Reaching agreement on a treaty that links the arms trade with violations of human rights and international humanitarian law will be a challenge for a committee thus far steeped in the traditional national security paradigm. The traditional paradigm will have held true if the states that are not arms producers resist any conditions that limit their options to buy weapons for their own national security purposes. It likewise will hold true if arms-producing states fight to preserve the freedom to sell arms.
To sum up, those negotiating an ATT need much more knowledge than Feinstein provides if they are to understand the global arms trade fully, beyond the “corruption, huge profits and massive wastage” he accurately describes. In the very beginning of the book, Feinstein quotes Henry Ford: “Show me who makes a profit from war, and I’ll show you how to stop the war.” The historical record suggests, however, that any global or national effort to control the arms trade by targeting corrupt, immoral, and perhaps evil people is doomed to failure. Many have tried, but few have succeeded. Feinstein correctly bemoans the fact that defense contractors rarely get caught and prosecuted as part of national and global efforts to address the negative effects of the arms trade.
This record is not surprising. National governments have had formal control over defense industries since the end of World War II. It is governments that can create the environment for reducing the abuses of the arms trade so well documented by Feinstein. They are the ones that will meet in July and hopefully take the next step in the form of legally binding norms and standards that can then be the centerpiece of the necessary hard work of building the capacity and political will of governments to truly control the arms trade in all its aspects.
Edward J. Laurance is a professor of international policy studies at the Monterey Institute of International Studies. He was a consultant to the UN Register of Conventional Arms (1992-1994), the UN Group of Governmental Experts on Small Arms (1996-1997), and the UN program of action on small arms (2000-2001) and currently serves as an expert for the UN project developing international standards to control small arms. He is author of The International Arms Trade (1992).

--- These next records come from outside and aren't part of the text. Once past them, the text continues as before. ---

(** *** Corrections, imports, quarantine *)
Lemma evolving_merge_correction id t c b r n : evolving (merge_correction id t c b r n).
Proof.
  unfold merge_correction. apply evolving_require. intros db m Hid Hm. apply safe_bind; [since|]. intros rowid.
  cbv zeta. destruct (bool_decide _); since.
Qed.
Hint Resolve evolving_merge_correction : safe.
Lemma evolving_apply_correction id c b r d : evolving (apply_correction id c b r d).
Proof.
  unfold apply_correction. evolve.
  - destruct d; (apply (since_persist_recorded _ _ m); [done..|subst; by left]).
  - apply since_insert_row; [done|]. intros db' id'. in_referenced.
Qed.
Lemma steady_apply_correction id c b r d : steady (locked (apply_correction id c b r d)).
Proof. apply steady_locked, evolving_apply_correction. Qed.
Lemma steady_refresh_embedding id c : steady (refresh_embedding_after_content_change scope id c).
Proof. unfold refresh_embedding_after_content_change. steadily. Qed.
Lemma steady_evaluate_correction_decision id m c : steady (evaluate_correction_decision scope id m c).
Proof. unfold evaluate_correction_decision, exact_correction_duplicate_decision, evaluate_excluding. steadily. Qed.
Hint Resolve steady_apply_correction steady_refresh_embedding steady_evaluate_correction_decision : sections.
Lemma steady_correct_memory id c b r : steady (correct_memory scope id c b r).
Proof. unfold correct_memory. steadily. Qed.
Lemma steady_import_as m s d r o : steady (import_as scope m s d r o).
Proof. unfold import_as. steadily; apply steady_outside; intros db; since. Qed.
Hint Resolve steady_import_as : sections.
Lemma steady_shared_decision config m : steady (shared_decision scope config m).
Proof. unfold shared_decision, exact_shared_import_duplicate_decision, evaluate. steadily. Qed.
Hint Resolve steady_shared_decision : sections.
Lemma steady_import_each config l : steady (import_each scope config l).
Proof. induction l as [|m l IH]; cbn [import_each]; unfold import_one; steadily. Qed.
Hint Resolve steady_import_each : sections.
Lemma evolving_remediate_each ceiling t alerts l : evolving (remediate_each ceiling t alerts l).
Proof. induction l as [|id l IH]; cbn [remediate_each]; evolve. Qed.
Hint Resolve evolving_remediate_each : safe.
Lemma steady_remediate_poisoning alerts : steady (remediate_poisoning alerts).
Proof. unfold remediate_poisoning, load_poisoning_config, load_f32_config, load_u32_config. steadily. Qed.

5. The legally binding EU conventional arms export regime, as well as U.S. law, asserts that arms should not be sent to states that cannot afford them. This has not always deterred sales to such countries, as national security and foreign policy concerns have trumped concerns about wasteful spending.
7. Bout was convicted last November of four conspiracy counts, including conspiracies to sell surface-to-air missiles, to kill Americans and to provide material support to the Revolutionary Armed Forces of Colombia. The conspiracy to sell missiles carried a mandatory minimum sentence of 25 years in prison. Bout received a 25-year sentence in April. Chad Bray, “Suspected Russian Arms Dealer Sentenced to 25 Years,” The Wall Street Journal, http://online.wsj.com/article/SB10001424052702303302504577326183705420436.html.
11. According to one author, “Human security is about the everyday security of individuals and the communities in which they live rather than the security of states and borders.” Mary Kaldor, “Human Security in Complex Operations,” PRISM, Vol. 2, No. 2 (March 2011), www.ndu.edu/press/human-security-complex-operations.html.